Authorized Dosages of Different Monoclonal Antibodies Against SARS-CoV-2 Casirivimab and Imdevimab

  • The authorized dosage under the FDA issued EUA is 1200 mg of casirivimab and 1200 mg of imdevimab administered together as a subcutaneous injection OR as a single IV infusion for 60 minutes in adults and pediatric patients (12 years of age and older weighing at least 40 kgs) who have a positive SARS-CoV-2 test and who had symptoms for ten days or less.

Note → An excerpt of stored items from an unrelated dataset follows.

Fixpoint pop_newline (d : string) : string :=
  match d with
  | EmptyString => ""
  | String c EmptyString => if Ascii.eqb c nl then "" else d
  | String c d => String c (pop_newline d)
  end.

Definition MAX_LINES : Z := 100000.
Definition MAX_BYTES : Z := 32 * 1024 * 1024.

Fixpoint read_lines (fuel : nat) (s : string) (out : list string) (total : Z) : result (list string) * string :=
  match fuel with
  | O => (Err (EMsg "fuel"), s)
  | S fuel =>
    match read_pkt s with
    | (Err e, s) => (Err e, s)
    | (Ok (Some (Data d)), s) =>
      let d := pop_newline d in
      let total := sat_add64 total (str_len d) in
      if MAX_BYTES <? total then (Err (EMsg "pkt-line stream too large"), s)
      else
        let out := (out ++ [d])%list in
        if MAX_LINES <? Z.of_nat (List.length out) then (Err (EMsg "too many pkt-lines"), s)
        else read_lines fuel s out total
    | (Ok (Some Flush), s) => (Ok out, s)
    | (Ok None, s) => (Err (EMsg "truncated pkt-line stream (no flush)"), s)
    | (Ok (Some Delim), s) => read_lines fuel s out total
    end
  end.

Definition read_lines_until_flush (s : string) : result (list string) * string :=
  read_lines (S (String.length s)) s [] 0.

(** [str::is_char_boundary]. *)
Definition is_char_boundary (s : string) (i : nat) : bool :=
  Nat.eqb i 0 || Nat.eqb i (String.length s) ||
  match String.get i s with Some c => negb (cont_byte c) | None => false end.

Fixpoint floor_boundary (s : string) (i : nat) : nat :=
  if is_char_boundary s i then i else match i with O => O | S i => floor_boundary s i end.

Definition MAX_MSG : Z := 0xffff - 4 - 5.

Definition write_err (msg : string) : string :=
  let end_ := floor_boundary msg (Nat.min (String.length msg) (Z.to_nat MAX_MSG)) in
  let body := "ERR " +:+ substring 0 end_ msg +:+ String nl "" in
  hex4 (str_len body + 4) +:+ body.

(** ** Lengths *)
Lemma take_exact_app a b : take_exact (String.length a) (a +:+ b) = Some (a, b).
Proof. induction a as [|c a IH]; [done|]. cbn. by rewrite IH. Qed.

Lemma take_exact_some n s a b : take_exact n s = Some (a, b) -> s = (a +:+ b)%string /\ String.length a = n.
Proof.
  revert s a b. induction n as [|n IH]; intros s a b; cbn; [by intros [= <- <-]|].
  destruct s as [|c s]; [done|]. destruct (take_exact n s) as [[x y]|] eqn:E; [|done].
  cbn. intros [= <- <-]. apply IH in E as [-> <-]. by split.
Qed.

Lemma nibble_ok d : 0 <= d < 16 ->
  hex_val (hex_nibble d) = Some d /\ Ascii.eqb (hex_nibble d) "+" = false /\ (byte_z (hex_nibble d) <? 0x80) = true.
Proof.
  intros Hd. assert (Hin : d ∈ seqZ 0 16) by (apply elem_of_seqZ; lia). clear Hd. revert d Hin.
  assert (H : all (fun d => bool_decide (hex_val (hex_nibble d) = Some d) && negb (Ascii.eqb (hex_nibble d) "+") &&
                            (byte_z (hex_nibble d) <? 0x80)) (seqZ 0 16) = true) by (vm_compute; reflexivity).
  rewrite all_spec in H. intros d Hd. specialize (H d Hd).
  apply andb_true_iff in H as [[H1%bool_decide_eq_true H2%negb_true_iff]%andb_true_iff H3]. done.
Qed.

Lemma hex4_reads n : 0 <= n <= 0xffff -> (l ← from_utf8 (hex4 n); from_str_radix_16 l) = Some n.
Proof.
  intros Hn. unfold hex4.
  assert (Hm : forall x, 0 <= x mod 16 < 16) by (intros x; apply Z.mod_pos_bound; lia).
  destruct (nibble_ok _ (Hm (n / 4096))) as (H1 & Hp & Hu1). destruct (nibble_ok _ (Hm (n / 256))) as (H2 & _ & Hu2).
  destruct (nibble_ok _ (Hm (n / 16))) as (H3 & _ & Hu3). destruct (nibble_ok _ (Hm n)) as (H4 & _ & Hu4).
  set (c1 := hex_nibble (n / 4096 mod 16)) in *. set (c2 := hex_nibble (n / 256 mod 16)) in *.
  set (c3 := hex_nibble (n / 16 mod 16)) in *. set (c4 := hex_nibble (n mod 16)) in *.
  unfold from_utf8. cbn [utf8_valid]. rewrite Hu1, Hu2, Hu3, Hu4. cbn [mbind option_bind].
  assert (Hr : from_str_radix_16 (String c1 (String c2 (String c3 (String c4 "")))) =
               hex_digits 0 (String c1 (String c2 (String c3 (String c4 ""))))).
  { unfold from_str_radix_16. destruct c1 as [[] [] [] [] [] [] [] []]; try done. }
  rewrite Hr. cbn [hex_digits]. rewrite H1. cbn [mbind option_bind]. rewrite H2. cbn [mbind option_bind].
  rewrite H3. cbn [mbind option_bind]. rewrite H4. cbn [mbind option_bind]. f_equal.
  Z.to_euclidean_division_equations. lia.
Qed.

Lemma hex4_length n : String.length (hex4 n) = 4%nat.
Proof. done. Qed.

Lemma read_frame n s : 4 <= n <= 0xffff ->
  read_pkt (hex4 n +:+ s) =
  match take_exact (Z.to_nat (n - 4)) s with
  | None => (Err (EMsg "unexpected eof"), "")
  | Some (d, s) => (Ok (Some (Data d)), s)
  end.
Proof.
  intros Hn. unfold read_pkt. rewrite <- (hex4_length n) at 1. rewrite take_exact_app, hex4_reads by lia.
  destruct (Z.eqb_spec n 0); [lia|]. destruct (Z.eqb_spec n 1); [lia|]. destruct (Z.ltb_spec n 4); [lia|done].
Qed.

Lemma read_written data s rest : write_pkt data = Ok s -> read_pkt (s +:+ rest) = (Ok (Some (Data data)), rest).
Proof.
  unfold write_pkt. destruct (Z.ltb_spec 0xffff (str_len data + 4)) as [|Hle]; [done|]. intros Hs.
  assert (s = hex4 (str_len data + 4) +:+ data)%string as -> by congruence.
  assert (Hp : 0 <= str_len data) by (unfold str_len; lia).
  rewrite append_assoc, read_frame by lia.
  replace (Z.to_nat (str_len data + 4 - 4)) with (String.length data) by (unfold str_len; lia).
  by rewrite take_exact_app.
Qed.

Lemma pop_newline_app l : pop_newline (l +:+ String nl "") = l.
Proof.
  induction l as [|c l IH]; [done|]. change (String c l +:+ String nl "")%string with (String c (l +:+ String nl "")).
  assert (Hne : exists x y, (l +:+ String nl "")%string = String x y) by (destruct l; eauto).
  destruct Hne as (x & y & E). cbn [pop_newline]. rewrite E. rewrite <- E. by rewrite IH.
Qed.

(** ** Streams of lines *)
Fixpoint write_lines (ls : list string) : result string :=
  match ls with
  | [] => Ok write_flush
  | l :: ls => rbind (write_text l) (fun a => rbind (write_lines ls) (fun b => Ok (a +:+ b)))
  end.

Definition bytes_of (ls : list string) : Z := fold_right (fun l n => str_len l + n) 0 ls.

Lemma bytes_of_app a b : bytes_of (a ++ b) = bytes_of a + bytes_of b.
Proof. induction a as [|x a IH]; cbn; [done|]. fold (bytes_of (a ++ b)) (bytes_of a). lia. Qed.

Lemma bytes_of_pos a : 0 <= bytes_of a.
Proof. induction a as [|x a IH]; cbn; [lia|]. fold (bytes_of a). unfold str_len. lia. Qed.

Lemma read_pkt_flush rest : read_pkt (write_flush +:+ rest) = (Ok (Some Flush), rest).
Proof. reflexivity. Qed.

Lemma written_length data s : write_pkt data = Ok s -> (0 < String.length s)%nat.
Proof. unfold write_pkt. destruct (_ <? _); [done|]. intros [= <-]. cbn. lia. Qed.

Lemma app_length_str a b : String.length (a +:+ b) = (String.length a + String.length b)%nat.
Proof. induction a as [|c a IH]; [done|]. cbn. by rewrite IH. Qed.
(* ===== verification/Receive.v ===== *)
(** * Receive: a push, [crates/git/src/protocol/receive.rs]

    The commands a client sends, the check that what it pushed is connected, the upload of the pack
    and the update of the refs, and the report.  The local object database, indexing the pack
    ([write_pack]) and listing its objects are gix's and parameters; a pack is the name of its file
    pair.  Text of the client is bytes: [from_utf8_lossy] is only ever compared with ASCII words,
    or trimmed and logged. *)

From S2P Require Import Prelude Text Names Prog Ownership Pktline Commits Refs Walks.
Local Open Scope string_scope.
Local Open Scope Z_scope.

Definition CAPS : string :=
  "report-status report-status-v2 delete-refs side-band-64k ofs-delta atomic push-options quiet".
Definition AGENT : string := "agent=kloudlite/0.1".
Definition zero : string := "0000000000000000000000000000000000000000".
Definition nul : ascii := "000"%char.

(** Whose fault a failed push is: the bytes the client sent, or this node's. *)
Inductive push_error : Type :=
| ClientPack (m : string)
| Internal (e : error).

(** The error a walk leaves, and the one spent fuel would. *)
Definition walk_error (e : find_error) : error :=
  match e with NotFound => EMsg "object not found" | ReadFailed e => e end.
Definition no_fuel : error := EMsg "out of fuel".

Section receive.
Context {oid : Type} `{Countable oid} `{Hex oid}.
Variable find : oid -> object oid + find_error.
Variable simple : list oid -> list oid -> list ((oid * list oid) + find_error).
Variable tree_contents : list oid -> list oid + find_error.
Variable fuel : nat.

(** ** Commands *)
Definition parse_id (h : string) : result (option oid) :=
  if String.eqb h zero then Ok None else rmap Some (parse_oid h).

Definition parse_command (line : string) : result (RefUpdate oid * option string) :=
  let '(cmd, caps) := match split_once nul line with
                      | Some (cmd, caps) => (cmd, Some caps)
                      | None => (line, None)
                      end in
  let? s := ok_or (from_utf8 cmd) (EMsg "bad ref name") in
  match split " " s with
  | old :: new :: name :: _ =>
    if negb (valid_ref_name name) then Err (EMsg "bad ref name")
    else
      let? old := parse_id old in
      let? new := parse_id new in
      Ok (mkUpdate name old new, caps)
  | _ => Err (EMsg "bad cmd")
  end.

(** The last capabilities sent are the ones kept. *)
Fixpoint parse_commands (lines : list string) (updates : list (RefUpdate oid)) (client_caps : string) :
    result (list (RefUpdate oid) * string) :=
  match lines with
  | [] => Ok (updates, client_caps)
  | line :: lines =>
    let? uc := parse_command line in
    parse_commands lines (updates ++ [uc.1])%list (unwrap_or uc.2 client_caps)
  end.

(** ** Connectivity *)
Record Known := mkKnown {
  pushed : gset oid;
  k_boundary : gset oid;
  expanded : gset oid;
  verified : gset oid;
  ours : option (gset oid);
}.

Definition find_commit_tree (c : oid) : outcome oid :=
  match find c with
  | inl (OCommit tree _) => Done tree
  | inl _ => Fails (ReadFailed (EMsg "expected a commit"))
  | inr e => Fails e
  end.

Fixpoint expand (k : Known) (cs : list oid) : outcome Known :=
  match cs with
  | [] => Done k
  | c :: cs =>
    if bool_decide (c ∈ expanded k) then expand k cs
    else
      let~ tree := find_commit_tree c in
      let~ counts := of_sum (tree_contents [tree]) in
      expand (mkKnown (pushed k) (k_boundary k ∪ list_to_set counts) ({[ c ]} ∪ expanded k) (verified k) (ours k)) cs
  end.

Definition verify (k : Known) (id : oid) : Known :=
  mkKnown (pushed k) (k_boundary k) (expanded k) ({[ id ]} ∪ verified k) (ours k).

(** [self.ours], filled on first use. *)
Definition fill_ours (old_tips : list oid) (k : Known) : outcome (gset oid * Known) :=
  match ours k with
  | Some s => Done (s, k)
  | None =>
    let~ s := reachable_set find simple tree_contents fuel old_tips in
    Done (s, mkKnown (pushed k) (k_boundary k) (expanded k) (verified k) (Some s))
  end.

(** [todo] is a stack, its top first. *)
Fixpoint check (fuel : nat) (old_tips : list oid) (todo : list oid) (k : Known) : outcome (bool * Known) :=
  match fuel with
  | O => OutOfFuel
  | S fuel =>
    match todo with
    | [] => Done (true, k)
    | id :: todo =>
      if bool_decide (id ∈ verified k) then check fuel old_tips todo k
      else
        let k := verify k id in
        if bool_decide (id ∈ pushed k) then
          let~ _ := of_sum (find id) in
          check fuel old_tips (List.rev (children find id) ++ todo)%list k
        else if negb (bool_decide (id ∈ k_boundary k)) then
          let~ sk := fill_ours old_tips k in
          if negb (bool_decide (id ∈ sk.1)) then Done (false, sk.2) else check fuel old_tips todo sk.2
        else check fuel old_tips todo k
    end
  end.

Definition explains (k : Known) (range : Range oid) (old_tips : list oid) : outcome (bool * Known) :=
  let~ k := expand k (boundary range) in
  check fuel old_tips (List.rev (ids range ++ leaves range)) k.

(** Every ref in turn; a tip that passed is hidden from the walks after it. *)
Fixpoint connect (us : list (RefUpdate oid)) (old_tips hide : list oid) (k : Known) : result (list (option string)) :=
  match us with
  | [] => Ok []
  | u :: us =>
    match u_new u with
    | None => rmap (cons None) (connect us old_tips hide k)
    | Some n =>
      match commit_range find simple fuel [n] hide with
      | Fails NotFound => rmap (cons (Some "missing necessary objects")) (connect us old_tips hide k)
      | Fails (ReadFailed e) => Err e
      | OutOfFuel => Err no_fuel
      | Done range =>
        match explains k range old_tips with
        | Fails e => Err (walk_error e)
        | OutOfFuel => Err no_fuel
        | Done (true, k) => rmap (cons None) (connect us old_tips (hide ++ [n])%list k)
        | Done (false, k) => rmap (cons (Some "missing necessary objects")) (connect us old_tips hide k)
        end
      end
    end
  end.

(** ** Applying a push *)

(** Opening the local objects, whether pack bytes follow the commands, indexing them, and the
    objects in a pack. *)
Variable odb_opens : result unit.
Variable has_data : result bool.
Variable write_pack : option string + push_error.
Variable pack_object_ids : string -> result (gset oid).
Variable rules_odb : option (list oid -> list oid -> list ((oid * list oid) + find_error)).

(** [Drop for PackGuard]: an indexed pack that was not uploaded leaves the local objects. *)
Definition drop_guard (pack : option string) : P unit :=
  match pack with
  | Some p => bind (trigger (DCall ("remove local " +:+ p))) (fun _ => Ret tt)
  | None => Ret tt
  end.

Definition fail_push {A} (pack : option string) (e : push_error) : P (A + push_error) :=
  drop_guard pack ;;! Ret (inr e).

(** The pack of this push, if it brings one, and its objects. *)
Definition take_pack (updates : list (RefUpdate oid)) : P ((option string * gset oid) + push_error) :=
  if any (fun u => is_some (u_new u)) updates then
    match has_data with
    | Err e => Ret (inr (Internal e))
    | Ok false => Ret (inl (None, ∅))
    | Ok true =>
      match write_pack with
      | inr e => Ret (inr e)
      | inl None => Ret (inl (None, ∅))
      | inl (Some pack) =>
        match pack_object_ids pack with
        | Err e => fail_push (Some pack) (Internal e)
        | Ok ids => Ret (inl (Some pack, ids))
        end
      end
    end
  else Ret (inl (None, ∅)).

(** [results.iter_mut().zip(r)]. *)
Fixpoint answer (atomic_fail : bool) (results r : list (option string)) : list (option string) :=
  match results, r with
  | _ :: results, v :: r =>
    match v with
    | Some m => Some m
    | None => if atomic_fail then Some "atomic push failed" else None
    end :: answer atomic_fail results r
  | results, _ => results
  end.

Definition fail_atomic (r : option string) : option string :=
  match r with Some m => Some m | None => Some "atomic push failed" end.

Definition apply (repo : repo_id) (updates : list (RefUpdate oid)) : P (list (option string) + push_error) :=
  let! got := take_pack updates in
  match got with
  | inr e => Ret (inr e)
  | inl (pack, ids) =>
    match odb_opens with
    | Err e => fail_push pack (Internal e)
    | Ok _ =>
      let! refs := list_refs repo in
      match refs with
      | Err e => fail_push pack (Internal e)
      | Ok refs =>
        let old_tips := map snd refs in
        match connect updates old_tips old_tips (mkKnown ids ∅ ∅ ∅ None) with
        | Err e => fail_push pack (Internal e)
        | Ok results =>
          if any is_some results
          then drop_guard pack ;;! Ret (inl (map fail_atomic results))
          else
            let! up := match pack with Some p => trigger (DUpload repo p) | None => Ret (Ok tt) end in
            match up with
            | Err e => fail_push pack (Internal e)
            | Ok _ =>
              let! r := update_refs rules_odb repo updates in
              match r with
              | Err e => Ret (inr (Internal e))
              | Ok r =>
                let atomic_fail := any is_some r in
                match pack with
                | Some p => if atomic_fail then bind (trigger (DCall ("delete pack " +:+ p))) (fun _ => Ret tt) else Ret tt
                | None => Ret tt
                end ;;! Ret (inl (answer atomic_fail results r))
              end
            end
        end
      end
    end
  end.

(** ** The session *)
Definition cap (client_caps c : string) : bool := any (fun x => String.eqb x c) (split " " client_caps).

(** [m.replace('\n', " ")]. *)
Fixpoint unline (s : string) : string :=
  match s with
  | "" => ""
  | String c s => String (if Ascii.eqb c nl then " "%char else c) (unline s)
  end.

Definition message (e : push_error) : string :=
  match e with ClientPack c => unline c | Internal _ => "internal error" end.

Definition report_line (v2 : bool) (u : RefUpdate oid) (r : option string) : result string :=
  match r with
  | None =>
    let? ok := write_text ("ok " +:+ u_name u) in
    match u_new u with
    | Some new =>
      if v2 then let? line := write_text ("option new-oid " +:+ to_hex new) in Ok (ok +:+ line) else Ok ok
    | None => Ok ok
    end
  | Some m => write_text ("ng " +:+ u_name u +:+ " " +:+ m)
  end.

Fixpoint report_lines (v2 : bool) (us : list (RefUpdate oid)) (rs : list (option string)) : result string :=
  match us, rs with
  | u :: us, r :: rs =>
    let? line := report_line v2 u r in
    let? rest := report_lines v2 us rs in Ok (line +:+ rest)
  | _, _ => Ok ""
  end.

(** What goes out once the push was applied or failed. *)
Definition report (client_caps : string) (us : list (RefUpdate oid)) (res : list (option string) + push_error) :
    result string :=
  let sideband := cap client_caps "side-band-64k" in
  let v2 := cap client_caps "report-status-v2" in
  let rs := match res with inl rs => rs | inr e => map (fun _ => Some (message e)) us end in
  let status := match res with inl _ => "ok" | inr e => "error " +:+ message e end in
  let? fatal := match res with
                | inr e => if sideband then write_band "003"%char ("unpack failed: " +:+ message e) else Ok ""
                | inl _ => Ok ""
                end in
  if v2 || cap client_caps "report-status" then
    let? head := write_text ("unpack " +:+ status) in
    let? lines := report_lines v2 us rs in
    let body := head +:+ lines +:+ write_flush in
    if sideband then let? out := write_band "001"%char body in Ok (fatal +:+ out +:+ write_flush)
    else Ok (fatal +:+ body)
  else Ok fatal.

Definition serve (repo : repo_id) (input : string) : P (result string) :=
  let '(lines, input) := read_lines_until_flush input in
  match (let? lines := lines in parse_commands lines [] "") with
  | Err e => Ret (Err e)
  | Ok (updates, client_caps) =>
    if bool_decide (updates = []) then Ret (Ok "")
    else
      match (if cap client_caps "push-options" then (read_lines_until_flush input).1 else Ok []) with
      | Err e => Ret (Err e)
      | Ok _ =>
        let! res := apply repo updates in
        match res with
        | inr (Internal e) => if is_fenced e then Ret (Err e) else Ret (report client_caps updates res)
        | _ => Ret (report client_caps updates res)
        end
      end
  end.

(** ** The reference advertisement *)
Fixpoint advertise_rest (refs : list (string * oid)) : result string :=
  match refs with
  | [] => Ok ""
  | (name, o) :: refs =>
    let? line := write_text (to_hex o +:+ " " +:+ name) in
    let? rest := advertise_rest refs in Ok (line +:+ rest)
  end.

Definition advertise (repo : repo_id) : P (result string) :=
  let!? refs := list_refs repo in
  let caps := CAPS +:+ " " +:+ AGENT in
  Ret (match refs with
       | [] =>
         let? line := write_pkt (zero +:+ " capabilities^{}" +:+ String nul (caps +:+ String nl "")) in
         Ok (line +:+ write_flush)
       | (name, o) :: refs =>
         let? line := write_pkt (to_hex o +:+ " " +:+ name +:+ String nul (caps +:+ String nl "")) in
         let? rest := advertise_rest refs in Ok (line +:+ rest +:+ write_flush)
       end).
End receive.

(** ** The size cap on a pack *)
Module Capped.
(** [fill_buf]: what may be read of the [b] buffered bytes with [left] to go, or the error. *)
Definition fill_buf (left : Z) (b : string) : result string :=
  if (left =? 0) && negb (String.eqb b "") then Err (EMsg "pack exceeds the size limit")
  else Ok (substring 0 (Z.to_nat (Z.min (str_len b) left)) b).

Definition consume (left n : Z) : Z := sat_sub left n.
End Capped.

Bamlanivimab and Etesevimab

  • The authorized dosage under the FDA issued EUA is 700 mg of bamlanivimab and 1400 mg of etesevimab administered together as a single IV infusion for 60 minutes in adults and pediatric patients (12 years of age and older weighing at least 40 kgs) who have a positive SARS-CoV-2 test and who had symptoms for ten days or less.

Sotrovimab

  • The authorized dosage under the FDA issued EUA is 500 mg of sotrovimab by IV infusion over 30 minutes in adults and pediatric patients (12 years of age and older weighing at least 40 kgs) who have a positive SARS-CoV-2 test and who had symptoms for ten days or less and are at high risk for progression to severe COVID-19 disease.

Other Issues Based on the fact sheets by FDA EUA of casirivimab plus imdevimab, bamlanivimab plus etesevimab, and sotrovimab, these monoclonal antibodies:

  • Are not authorized for use in patients or hospitalized with COVID-19, or who require oxygen therapy due to COVID-19, or who require increasing baseline oxygen therapy due to COVID-19 in those who were previously on chronic oxygen therapy at baseline due to a non-COVID-19 related comorbidity

  • Must not be administered to patients with known hypersensitivity to any ingredient of casirivimab, imdevimab, bamlanivimab, etesevimab, or sotrovimab.

The FDA also cautions against the use of casirivimab and imdevimab or bamlanivimab and etesevimab in hospitalized patients with COVID-19 requiring high flow oxygen or mechanical ventilation as it may be associated with worse clinical outcomes. Patients treated with monoclonal antibody therapies should continue self-isolation measures and follow infection control measures such as wearing masks, practicing social distancing, cleaning and disinfecting surfaces, and washing hands frequently according to CDC guidelines.